Guten Morgen

Seit so drei Wochen habe ich unter­schiedliche Apps für Club­house auf meinem Mobil­tele­fon instal­liert und offiziell bin ich da. Inof­fiziell habe ich noch drei weit­ere Zugänge, weil ich keine Lust habe, auf unter­schiedlichen Geräten mich immer wieder an und ab zu melden. Meist schaue ich da die Beze­ich­nun­gen der Cha­träume an, eher weniger lausche ich dauer­haft dem Gerede. Aber einige ver­brin­gen da schon erstaunlich viel Zeit täglich auf der Plat­tform, einige meinen, wertvolle Men­schen dort ken­nen gel­ernt zu haben, viel gel­ernt zu haben. Das sehe ich mit Erstaunen, weil mir sowas irgend­wie nicht begeg­net. Ein gewiss­es Poten­tial sehe ich in der Tech­nik, sehe aber auch, dass deut­lich weniger Leute da auf­schla­gen als vor zwei Wochen. Die Alter­na­tive Twit­ter Spaces kriegt mich dafür nicht, weil man keine gute Über­sicht von Räu­men und Zeit­en für Diskus­sio­nen bekommt.

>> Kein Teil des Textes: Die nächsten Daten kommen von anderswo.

(* ===== verification/Channel.v ===== *)
(** * Channel: length-prefixed frames over a stream socket

    Models class [d_compression::channel] (include/d_compression/channel.h) and
    class [d_compression::zmq_channel] (lib/d_compression/zmq_channel.cpp).
    boost::asio and ZeroMQ are not part of the repository: [Socket] lists the
    blocking calls [boost::asio::write] and [boost::asio::read], [SocketSpec]
    what they promise while the connection is up (all bytes are written, exactly
    the bytes asked for are read, in order). *)

From S2P Require Export Prelude.

Class Socket (S : Type) := {
  asio_write : S → list Z → result S;
  asio_read : S → Z → result (list Z * S);
}.

Class SocketSpec (S : Type) `{Socket S} := {
  (** the bytes written by one end and not yet read by the other *)
  pending : S → list Z;
  asio_write_spec s data :
    ∃ s', asio_write s data = Ok s' ∧ pending s' = pending s ++ data;
  asio_read_spec s data rest :
    pending s = data ++ rest →
    ∃ s', asio_read s (zlen data) = Ok (data, s') ∧ pending s' = rest;
}.

Module channel.
Section channel.
Context {S : Type} {sk : Socket S}.

Definition chunk_size : Z := 1024.

(** [htonl]/[ntohl] on a little-endian host: reverse the four bytes. *)
Definition htonl (z : Z) : Z := le_value (be_bytes 4 z).
Definition ntohl (z : Z) : Z := be_value (le_bytes 4 z).

(** [while (total_sent < buffer.size())] *)
Fixpoint send_loop (fuel : nat) (socket : S) (buffer : list Z) (total_sent : Z)
    : result (Z * S) :=
  if total_sent <? zlen buffer then
    match fuel with
    | O => Fault OutOfFuel
    | Datatypes.S fuel =>
        let bytes_to_send := Z.min chunk_size (zlen buffer - total_sent) in
        data ← mem_read buffer total_sent bytes_to_send;
        socket ← asio_write socket data;
        send_loop fuel socket buffer (total_sent + bytes_to_send)
    end
  else Ok (total_sent, socket).

Definition send (socket : S) (buffer : list Z) : result (Z * S) :=
  let data_size := wrap 32 (zlen buffer) in
  let data_size_net := htonl data_size in
  socket ← asio_write socket (le_bytes 4 data_size_net);
  send_loop (Z.to_nat (zlen buffer / chunk_size + 1)) socket buffer 0.

(** [while (total_received < data_size)] *)
Fixpoint recv_loop (fuel : nat) (socket : S) (buffer : list Z) (data_size total_received : Z)
    : result (list Z * S) :=
  if total_received <? data_size then
    match fuel with
    | O => Fault OutOfFuel
    | Datatypes.S fuel =>
        let bytes_to_read := Z.min chunk_size (data_size - total_received) in
        '(data, socket) ← asio_read socket bytes_to_read;
        buffer ← mem_write buffer total_received data;
        recv_loop fuel socket buffer data_size (total_received + zlen data)
    end
  else Ok (buffer, socket).

Definition recv (socket : S) : result (list Z * S) :=
  '(data_size_net, socket) ← asio_read socket 4;
  let data_size := ntohl (le_value data_size_net) in
  recv_loop (Z.to_nat (data_size / chunk_size + 1)) socket
    (replicate (Z.to_nat data_size) 0) data_size 0.

End channel.

(** What one [send] puts on the wire. *)
Definition frame (buffer : list Z) : list Z := be_bytes 4 (zlen buffer) ++ buffer.

Lemma htonl_image z : le_bytes 4 (htonl z) = be_bytes 4 z.
Proof.
  unfold htonl. pose proof (le_bytes_value (be_bytes 4 z) (be_bytes_ok 4 z)) as H.
  by rewrite length_be_bytes in H.
Qed.

Lemma ntohl_image l : bytes_ok l → length l = 4%nat → ntohl (le_value l) = be_value l.
Proof. intros Hl Hn. unfold ntohl. rewrite <- Hn. by rewrite le_bytes_value. Qed.

Section lemmas.
Context {S : Type} {sk : Socket S} {sp : SocketSpec S}.

Lemma send_loop_spec rest : ∀ fuel socket sent,
  (zlen rest <= chunk_size * Z.of_nat fuel) →
  ∃ socket', send_loop fuel socket (sent ++ rest) (zlen sent) = Ok (zlen (sent ++ rest), socket') ∧
    pending socket' = pending socket ++ rest.
Proof.
  induction rest as [rest IH] using (well_founded_induction (well_founded_ltof _ (@length Z))).
  intros fuel socket sent Hf. pose proof (zlen_nonneg rest).
  destruct (decide (rest = [])) as [->|Hne].
  { exists socket. rewrite !app_nil_r. split; [|done].
    destruct fuel; simpl; (case_Z; [lia|done]). }
  assert (0 < zlen rest) by (destruct rest; [done|rewrite zlen_cons; pose proof (zlen_nonneg rest); lia]).
  destruct fuel as [|fuel]; [unfold chunk_size in *; lia|]. cbn [send_loop].
  rewrite zlen_app. test_true.
  replace (zlen sent + zlen rest - zlen sent) with (zlen rest) by lia.
  set (n := Z.min chunk_size (zlen rest)).
  assert (Hn : 0 < n <= zlen rest) by (unfold n, chunk_size; lia).
  rewrite <- (take_drop (Z.to_nat n) rest).
  set (a := take (Z.to_nat n) rest). set (b := drop (Z.to_nat n) rest).
  assert (Ha : zlen a = n) by (unfold zlen, a in *; rewrite length_take; lia).
  assert (Hb : zlen b = zlen rest - n) by (unfold zlen, b in *; rewrite length_drop; lia).
  pose proof (mem_read_app sent a b) as HR. rewrite Ha in HR. rewrite HR. cbn [mbind result_bind].
  destruct (asio_write_spec socket a) as (s1 & -> & Hp). cbn [mbind result_bind].
  destruct (IH b) with (fuel := fuel) (socket := s1) (sent := sent ++ a) as (s2 & HL & Hp2).
  { unfold ltof, zlen in *. lia. }
  { rewrite Hb. unfold n, chunk_size in *. lia. }
  rewrite !zlen_app, Ha, <- app_assoc in HL. exists s2. rewrite HL.
  split; [by rewrite zlen_app, Ha, Z.add_assoc|].
  by rewrite Hp2, Hp, <- app_assoc.
Qed.

(** [send] appends exactly one frame and reports the payload size. *)
Lemma send_spec socket buffer : zlen buffer < 2 ^ 32 →
  ∃ socket', send socket buffer = Ok (zlen buffer, socket') ∧
    pending socket' = pending socket ++ frame buffer.
Proof.
  intros Hlen. pose proof (zlen_nonneg buffer). unfold send.
  rewrite wrap_small by lia_fits. rewrite htonl_image.
  destruct (asio_write_spec socket (be_bytes 4 (zlen buffer))) as (s1 & -> & Hp).
  cbn [mbind result_bind].
  destruct (send_loop_spec buffer (Z.to_nat (zlen buffer / chunk_size + 1)) s1 []) as (s2 & HL & Hp2).
  { unfold chunk_size. lia. }
  exists s2. simpl in HL. change (zlen []) with 0 in HL. split; [done|].
  by rewrite Hp2, Hp, <- app_assoc.
Qed.

Lemma recv_loop_spec data : ∀ fuel socket got tail,
  (zlen data <= chunk_size * Z.of_nat fuel) → pending socket = data ++ tail →
  ∃ socket', recv_loop fuel socket (got ++ replicate (length data) 0)
      (zlen got + zlen data) (zlen got) = Ok (got ++ data, socket') ∧ pending socket' = tail.
Proof.
  induction data as [data IH] using (well_founded_induction (well_founded_ltof _ (@length Z))).
  intros fuel socket got tail Hf Hp. pose proof (zlen_nonneg data).
  destruct (decide (data = [])) as [->|Hne].
  { exists socket. simpl. rewrite !app_nil_r. split; [|done].
    change (zlen []) with 0. destruct fuel; simpl; (case_Z; [lia|done]). }
  assert (0 < zlen data) by (destruct data; [done|rewrite zlen_cons; pose proof (zlen_nonneg data); lia]).
  destruct fuel as [|fuel]; [unfold chunk_size in *; lia|]. cbn [recv_loop]. test_true.
  replace (zlen got + zlen data - zlen got) with (zlen data) by lia.
  set (n := Z.min chunk_size (zlen data)).
  assert (Hn : 0 < n <= zlen data) by (unfold n, chunk_size; lia).
  set (a := take (Z.to_nat n) data). set (b := drop (Z.to_nat n) data).
  assert (Hd : data = a ++ b) by by unfold a, b; rewrite take_drop.
  assert (Ha : zlen a = n) by (unfold zlen, a in *; rewrite length_take; lia).
  assert (Hb : zlen b = zlen data - n) by (unfold zlen, b in *; rewrite length_drop; lia).
  destruct (asio_read_spec socket a (b ++ tail)) as (s1 & HR & Hp1).
  { by rewrite Hp, Hd, <- app_assoc at 1. }
  rewrite Ha in HR. rewrite HR. cbn [mbind result_bind].
  assert (Hl : length data = (length a + length b)%nat) by by rewrite Hd, length_app at 1.
  rewrite Hl, replicate_add.
  rewrite (mem_write_app got (replicate (length a) 0) (replicate (length b) 0) a)
    by by rewrite length_replicate.
  cbn [mbind result_bind].
  destruct (IH b) with (fuel := fuel) (socket := s1) (got := got ++ a) (tail := tail) as (s2 & HL & Hp2);
    [unfold ltof, zlen in *; lia|rewrite Hb; unfold n, chunk_size in *; lia|done|].
  rewrite zlen_app, <- !app_assoc, Ha, Hb in HL. exists s2.
  replace (zlen got + n + (zlen data - n)) with (zlen got + zlen data) in HL by lia.
  rewrite Ha, HL. split; [|done]. by rewrite <- Hd.
Qed.

(** [recv] takes exactly one frame off the wire. *)
Lemma recv_spec socket buffer rest : zlen buffer < 2 ^ 32 →
  pending socket = frame buffer ++ rest →
  ∃ socket', recv socket = Ok (buffer, socket') ∧ pending socket' = rest.
Proof.
  intros Hlen Hp. pose proof (zlen_nonneg buffer). unfold recv.
  unfold frame in Hp. rewrite <- app_assoc in Hp.
  destruct (asio_read_spec _ _ _ Hp) as (s1 & HR & Hp1).
  unfold zlen in HR at 1. rewrite length_be_bytes in HR. change (Z.of_nat 4) with 4 in HR.
  rewrite HR. cbn [mbind result_bind].
  rewrite ntohl_image, be_value_bytes_fits by (auto with machine || apply length_be_bytes || lia_fits).
  destruct (recv_loop_spec buffer (Z.to_nat (zlen buffer / chunk_size + 1)) s1 [] rest)
    as (s2 & HL & Hp2); [unfold chunk_size; lia|done|].
  exists s2. split; [|done]. simpl in HL. change (zlen []) with 0 in HL.
  unfold zlen at 2. rewrite Nat2Z.id. by rewrite Z.add_0_l in HL.
Qed.

End lemmas.
End channel.

(** ** A concrete connection for evaluation: an in-memory byte queue. *)
Module fifo_socket.

#[export] Instance fifo : Socket (list Z) := {
  asio_write s data := Ok (s ++ data);
  asio_read s n :=
    if n <=? zlen s then Ok (take (Z.to_nat n) s, drop (Z.to_nat n) s) else Fault EndOfFile;
}.

#[export] Instance fifo_spec : SocketSpec (list Z).
Proof.
  refine {| pending := λ s, s |}.
  - intros s data. by eexists.
  - intros s data rest ->. exists rest. split; [|done]. simpl.
    rewrite zlen_app. pose proof (zlen_nonneg rest). test_true.
    unfold zlen. by rewrite Nat2Z.id, take_app_length, drop_app_length.
Defined.

End fifo_socket.

(** ** Properties of the framed channel *)

(** Sending a list of messages, and receiving a number of them. *)
Fixpoint send_all {S} {sk : Socket S} (s : S) (msgs : list (list Z)) : result S :=
  match msgs with
  | [] => Ok s
  | m :: msgs => '(_, s) ← channel.send s m; send_all s msgs
  end.

Fixpoint recv_all {S} {sk : Socket S} (s : S) (n : nat) : result (list (list Z) * S) :=
  match n with
  | O => Ok ([], s)
  | Datatypes.S n =>
      '(m, s) ← channel.recv s;
      '(msgs, s) ← recv_all s n;
      Ok (m :: msgs, s)
  end.

Section fifo_lemmas.
Context {S : Type} {sk : Socket S} {sp : SocketSpec S}.

Lemma send_all_spec msgs : ∀ s,
  Forall (λ m, zlen m < 2 ^ 32) msgs →
  ∃ s', send_all s msgs = Ok s' ∧ pending s' = pending s ++ mjoin (channel.frame <$> msgs).
Proof.
  induction msgs as [|m msgs IH]; intros s Hm; cbn [send_all].
  - exists s. by rewrite app_nil_r.
  - inversion_clear Hm as [|?? H1 H2]. destruct (channel.send_spec s m H1) as (s1 & -> & Hp).
    cbn [mbind result_bind]. destruct (IH s1 H2) as (s2 & -> & Hp2). exists s2. split; [done|].
    rewrite Hp2, Hp, <- app_assoc. done.
Qed.

Lemma recv_all_spec msgs : ∀ s rest,
  Forall (λ m, zlen m < 2 ^ 32) msgs → pending s = mjoin (channel.frame <$> msgs) ++ rest →
  ∃ s', recv_all s (length msgs) = Ok (msgs, s') ∧ pending s' = rest.
Proof.
  induction msgs as [|m msgs IH]; intros s rest Hm Hp; cbn [recv_all length].
  - by exists s.
  - inversion_clear Hm as [|?? H1 H2]. simpl in Hp. rewrite <- app_assoc in Hp.
    destruct (channel.recv_spec s m _ H1 Hp) as (s1 & -> & Hp1). cbn [mbind result_bind].
    destruct (IH s1 rest H2 Hp1) as (s2 & -> & Hp2). cbn [mbind result_bind]. eauto.
Qed.

End fifo_lemmas.

(** C7: messages of any sizes below 4 GiB, the empty one included, sent one after
    the other on a connection with nothing in flight are received as the same
    messages in the same order, and nothing is left over: the length prefix and
    the 1024-byte pieces of both loops agree. *)
Theorem channel_fifo {S} {sk : Socket S} {sp : SocketSpec S} s msgs :
  pending s = [] → Forall (λ m, zlen m < 2 ^ 32) msgs →
  ∃ s1 s2, send_all s msgs = Ok s1 ∧ recv_all s1 (length msgs) = Ok (msgs, s2) ∧ pending s2 = [].
Proof.
  intros Hp Hm. destruct (send_all_spec msgs s Hm) as (s1 & H1 & Hp1).
  rewrite Hp, app_nil_l in Hp1.
  destruct (recv_all_spec msgs s1 [] Hm) as (s2 & H2 & Hp2); [by rewrite app_nil_r|eauto].
Qed.

Lemma channel_fifo_witness :
  ∃ s1 s2, send_all (sk := fifo_socket.fifo) [] [[1; 2]; []; [3]] = Ok s1 ∧
    recv_all (sk := fifo_socket.fifo) s1 3 = Ok ([[1; 2]; []; [3]], s2) ∧ s2 = [].
Proof.
  destruct (channel_fifo (sp := fifo_socket.fifo_spec) ([] : list Z) [[1; 2]; []; [3]])
    as (s1 & s2 & H); [done|solve_Forall|by exists s1, s2].
Defined.

(** ** The ZeroMQ publisher/subscriber channel *)
Module zmq_channel.

(** A socket is a queue of messages; [zmq::socket_t::send] enqueues one whole
    message and [recv] dequeues one. *)
Class ZmqSocket (S : Type) := {
  zmq_send : S → list Z → result S;
  zmq_recv : S → result (list Z * S);
}.

Record state (S : Type) := mk_state { is_sender : bool; socket : S }.
Arguments mk_state {S}.
Arguments is_sender {S}.
Arguments socket {S}.

Section ops.
Context {S : Type} {zq : ZmqSocket S}.

Definition send (c : state S) (buffer : list Z) : result (Z * state S) :=
  if negb (is_sender c) then Ok (0, c) else
  s ← zmq_send (socket c) buffer;
  Ok (zlen buffer, mk_state (is_sender c) s).

Definition recv (c : state S) : result (list Z * state S) :=
  if is_sender c then Ok ([], c) else
  '(msg, s) ← zmq_recv (socket c);
  Ok (msg, mk_state (is_sender c) s).

(** The role of a channel never changes, and calls of the wrong role have no
    effect on the socket. *)
Lemma send_role c buffer n c' : send c buffer = Ok (n, c') →
  is_sender c' = is_sender c ∧ (is_sender c = false → n = 0 ∧ c' = c).
Proof. unfold send. destruct (is_sender c) eqn:E; simpl; intros; inv_result; naive_solver. Qed.

Lemma recv_role c b c' : recv c = Ok (b, c') →
  is_sender c' = is_sender c ∧ (is_sender c = true → b = [] ∧ c' = c).
Proof.
  unfold recv. destruct (is_sender c) eqn:E; simpl; intros; inv_result; [naive_solver|].
  destruct x as [m s]. inv_result. naive_solver.
Qed.

End ops.
End zmq_channel.
Lemma greedy_spec T C :
  let best := greedy hash_order T C in
  (∀ o d, T !! o = Some d → SFltb (average C o d) best.2 = false) ∧
  (best = (NONE, DBL_MAX) ∨
   ∃ d, T !! best.1 = Some d ∧ best.2 = average C best.1 d ∧ SFltb best.2 DBL_MAX = true).
Proof.
  unfold greedy. destruct (keep_better_fold C (hash_order T) (NONE, DBL_MAX)) as (H1 & _ & H3).
  assert (Hin : ∀ o d, (o, d) ∈ hash_order T ↔ T !! o = Some d).
  { intros o d. rewrite (hash_order_perm T). apply elem_of_map_to_list. }
  split.
  - intros o d Ho. apply (H1 (o, d)). by apply Hin.
  - destruct H3 as [->|([o d] & Hi & -> & Hlt)]; [by left|right].
    exists d. simpl in *. split; [by apply Hin|done].
Qed.

(** Expressed on the measurements: the option chosen was measured among the
    newest 200, and no other measured option has a smaller average.  The
    alternative is that no average is below [DBL_MAX]. *)
Lemma greedy_measured mem T C :
  recall (reverse mem) 0 ∅ ∅ = Ok (T, C) → Forall (λ e, duration_ok e.2) mem →
  let best := (greedy hash_order T C).1 in
  (best ∈ (recent mem).*1 ∧
   ∀ o, o ∈ (recent mem).*1 → SFltb (measured_average mem o) (measured_average mem best) = false) ∨
  (∀ o, o ∈ (recent mem).*1 → SFltb (measured_average mem o) DBL_MAX = false).
Proof.
  intros HR Hm. destruct (recall_spec mem Hm) as (T' & C' & HR' & HT & HC).
  rewrite HR in HR'. injection HR' as <- <-.
  assert (Havg : ∀ o d, T !! o = Some d → average C o d = measured_average mem o).
  { intros o d Ho. unfold average, measured_average. destruct (HT o) as [H1 _], (HC o) as [H2 _].
    rewrite Ho, lookup_empty in H1. simpl in H1. rewrite lookup_empty in H2. simpl in H2.
    by rewrite H1, H2. }
  assert (Hdom : ∀ o, is_Some (T !! o) ↔ o ∈ (recent mem).*1).
  { intros o. destruct (HT o) as [_ ->]. rewrite lookup_empty.
    split; [intros [[? [=]]|]; done|by right]. }
  destruct (greedy_spec T C) as [H1 [HN|(d & Hd & Hb & Hlt)]].
  - right. intros o [d Hd]%Hdom. rewrite <- (Havg o d Hd). rewrite HN in H1. by eapply H1.
  - left. rewrite Hb, (Havg _ _ Hd) in H1. split; [apply Hdom; eauto|].
    intros o [d' Hd']%Hdom. rewrite <- (Havg o d' Hd'). by eapply H1.
Qed.

End greedy_lemmas.

(** ** Runs: a sequence of updates, with the number of random selections *)

Record input := mk_input {
  in_frame : Z; in_compression : Z; in_transmission : Z; in_rand1 : Z; in_rand2 : Z }.

Definition rand_ok (i : input) : Prop :=
  0 <= in_rand1 i <= RAND_MAX ∧ 0 <= in_rand2 i <= RAND_MAX.

Section runs.
Context (hash_order : durations → list (compression_options * Z)).

Definition update_on (st : state) (i : input) : result state :=
  update hash_order st (in_frame i) (in_compression i) (in_transmission i) (in_rand1 i) (in_rand2 i).

(** Whether the update on [i] selects at random. *)
Definition explores (st : state) (i : input) : bool :=
  (Z.rem (in_frame i) (interval st) =? 0) && explore st (in_rand1 i).

Fixpoint run (st : state) (l : list input) (explored : nat) : result (state * nat) :=
  match l with
  | [] => Ok (st, explored)
  | i :: l =>
      st' ← update_on st i;
      run st' l (if explores st i then S explored else explored)
  end.

(** What a selection that returns did. *)
Lemma select_effect st c t r1 r2 o st' :
  select_state hash_order st c t r1 r2 = Ok (o, st') →
  interval st' = interval st ∧ memory st' = memory st ∧
  old_duration st' = c + t ∧ episode st' = episode st + 1 ∧
  epsilon st' = (if explore st r1 then f32_sub (epsilon st) epsilon_decay else epsilon st) ∧
  zlen (csv_file st') = zlen (csv_file st) + (if episode st mod 100 =? 0 then 1 else 0).
Proof.
  unfold select_state. intros H.
  apply bind_Ok in H as ([T C] & _ & H). apply bind_Ok in H as ([b e] & He & H).
  apply bind_Ok in H as (d & [-> _]%sadd_inv & H). apply bind_Ok in H as (csv & Hc & H).
  apply bind_Ok in H as (ep & [-> _]%sadd_inv & H). injection H as <- <-.
  cbn [interval memory old_duration episode epsilon csv_file].
  do 4 (split; [done|]). split.
  - destruct (explore st r1); inv_result; done.
  - case_match; inv_result; rewrite ?zlen_app; change (zlen [_]) with 1; lia.
Qed.

(** What one update that returns did. *)
Lemma update_effect st i st' :
  update_on st i = Ok st' →
  interval st' = interval st ∧
  epsilon st' = (if explores st i then f32_sub (epsilon st) epsilon_decay else epsilon st) ∧
  (Z.rem (in_frame i) (interval st) ≠ 0 → st' = st) ∧
  (Z.rem (in_frame i) (interval st) = 0 →
    memory st' = memory st ++ [(current_state st, in_compression i + in_transmission i)] ∧
    old_duration st' = in_compression i + in_transmission i ∧
    episode st' = episode st + 1 ∧
    zlen (csv_file st') = zlen (csv_file st) + (if episode st mod 100 =? 0 then 1 else 0)).
Proof.
  unfold update_on, update, explores.
  destruct (interval st =? 0); [done|].
  destruct (Z.eqb_spec (Z.rem (in_frame i) (interval st)) 0) as [Hz|Hz]; cbn [negb andb].
  2: { intros [= <-]. done. }
  intros H. apply bind_Ok in H as (d & [-> _]%sadd_inv & H).
  apply bind_Ok in H as ([next st2] & H2 & H). injection H as <-.
  apply select_effect in H2 as (H1 & H2 & H3 & H4 & H5 & H6).
  cbn [interval memory old_duration episode epsilon csv_file current_state] in *.
  split; [done|]. split; [done|]. split; [done|]. intros _. done.
Qed.

(** ** Exploration is bounded *)

Definition epsilon_after (n : nat) : spec_float :=
  Nat.iter n (λ e, f32_sub e epsilon_decay) epsilon_init.

Definition max_explorations : nat := 991.

(** After 991 decays the threshold is negative, and no draw is below it. *)
Lemma exhausted st rand1 :
  0 <= rand1 → epsilon st = epsilon_after max_explorations → explore st rand1 = false.
Proof.
  intros Hr He. unfold explore. rewrite He.
  replace (f64_of_f32 (epsilon_after max_explorations))
    with (S754_finite true 4569233706975232 (-62)) by (vm_compute; reflexivity).
  apply positive_not_below. unfold uniform.
  apply f64_div_shape; apply f64_of_Z_shape; [done|unfold RAND_MAX; lia].
Qed.
(** A good stream that still has data delivers a prefix of what is to be read. *)
Lemma stream_read_good r got r' :
  wf r → 0 < count r → eofbit r = false → stream_read r (max_buffer_size r) = (got, r') →
  wf r' ∧ count r' = count r ∧ max_buffer_size r' = max_buffer_size r ∧
  to_read r = got ++ to_read r' ∧ bytes_ok got ∧ zlen got <= max_buffer_size r ∧
  (zlen got = 0 → eofbit r' = true).
Proof.
  intros (Hm & Hp & Hef & Hb) Hc He HR. unfold stream_read in HR. rewrite <- Hef, He in HR.
  cbn [orb] in HR. injection HR as <- <-. cbn [count max_buffer_size content pos eofbit failbit].
  set (rest := drop (Z.to_nat (pos r)) (content r)).
  set (got := take (Z.to_nat (max_buffer_size r)) rest).
  assert (Hr : zlen rest = zlen (content r) - pos r) by (unfold rest, zlen in *; rewrite length_drop; lia).
  assert (Hg : zlen got = Z.min (max_buffer_size r) (zlen rest))
    by (unfold got, zlen in *; rewrite length_take; lia).
  pose proof (zlen_nonneg rest).
  split_and!; try lia; try done.
  - unfold wf. cbn [count max_buffer_size content pos eofbit failbit]. split_and!; try lia; done.
  - unfold to_read. cbn [count eofbit pos content]. rewrite He, (proj2 (Z.leb_gt _ _) Hc).
    rewrite app_assoc. f_equal. fold rest. case_Z.
    + unfold got. rewrite app_nil_r, take_ge; [done|]. unfold zlen in *. lia.
    + rewrite <- (take_drop (Z.to_nat (max_buffer_size r)) rest) at 1. f_equal. unfold rest.
      rewrite drop_drop. f_equal. lia.
  - by apply Forall_take, Forall_drop.
Qed.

Kon­stan­tin Klein hat sein Weblog auf Pub­lii umgestellt und das Design ken­nt man von blu­dit.

Was ich ja auch nicht ver­ste­he ist, dass CDUler über­rascht tun, wenn sie darauf gestoßen wer­den, dass für einige CDU-Par­la­men­tari­er ihr Bun­destags­man­dat finanziell gese­hen eine Neben­tätigkeit ist.

Und während ich mir die Frage stelle: Gibt es schon eine Weißwaschstrate­gie für die CDU? hole ich mir erst­mal noch einen Kaffee.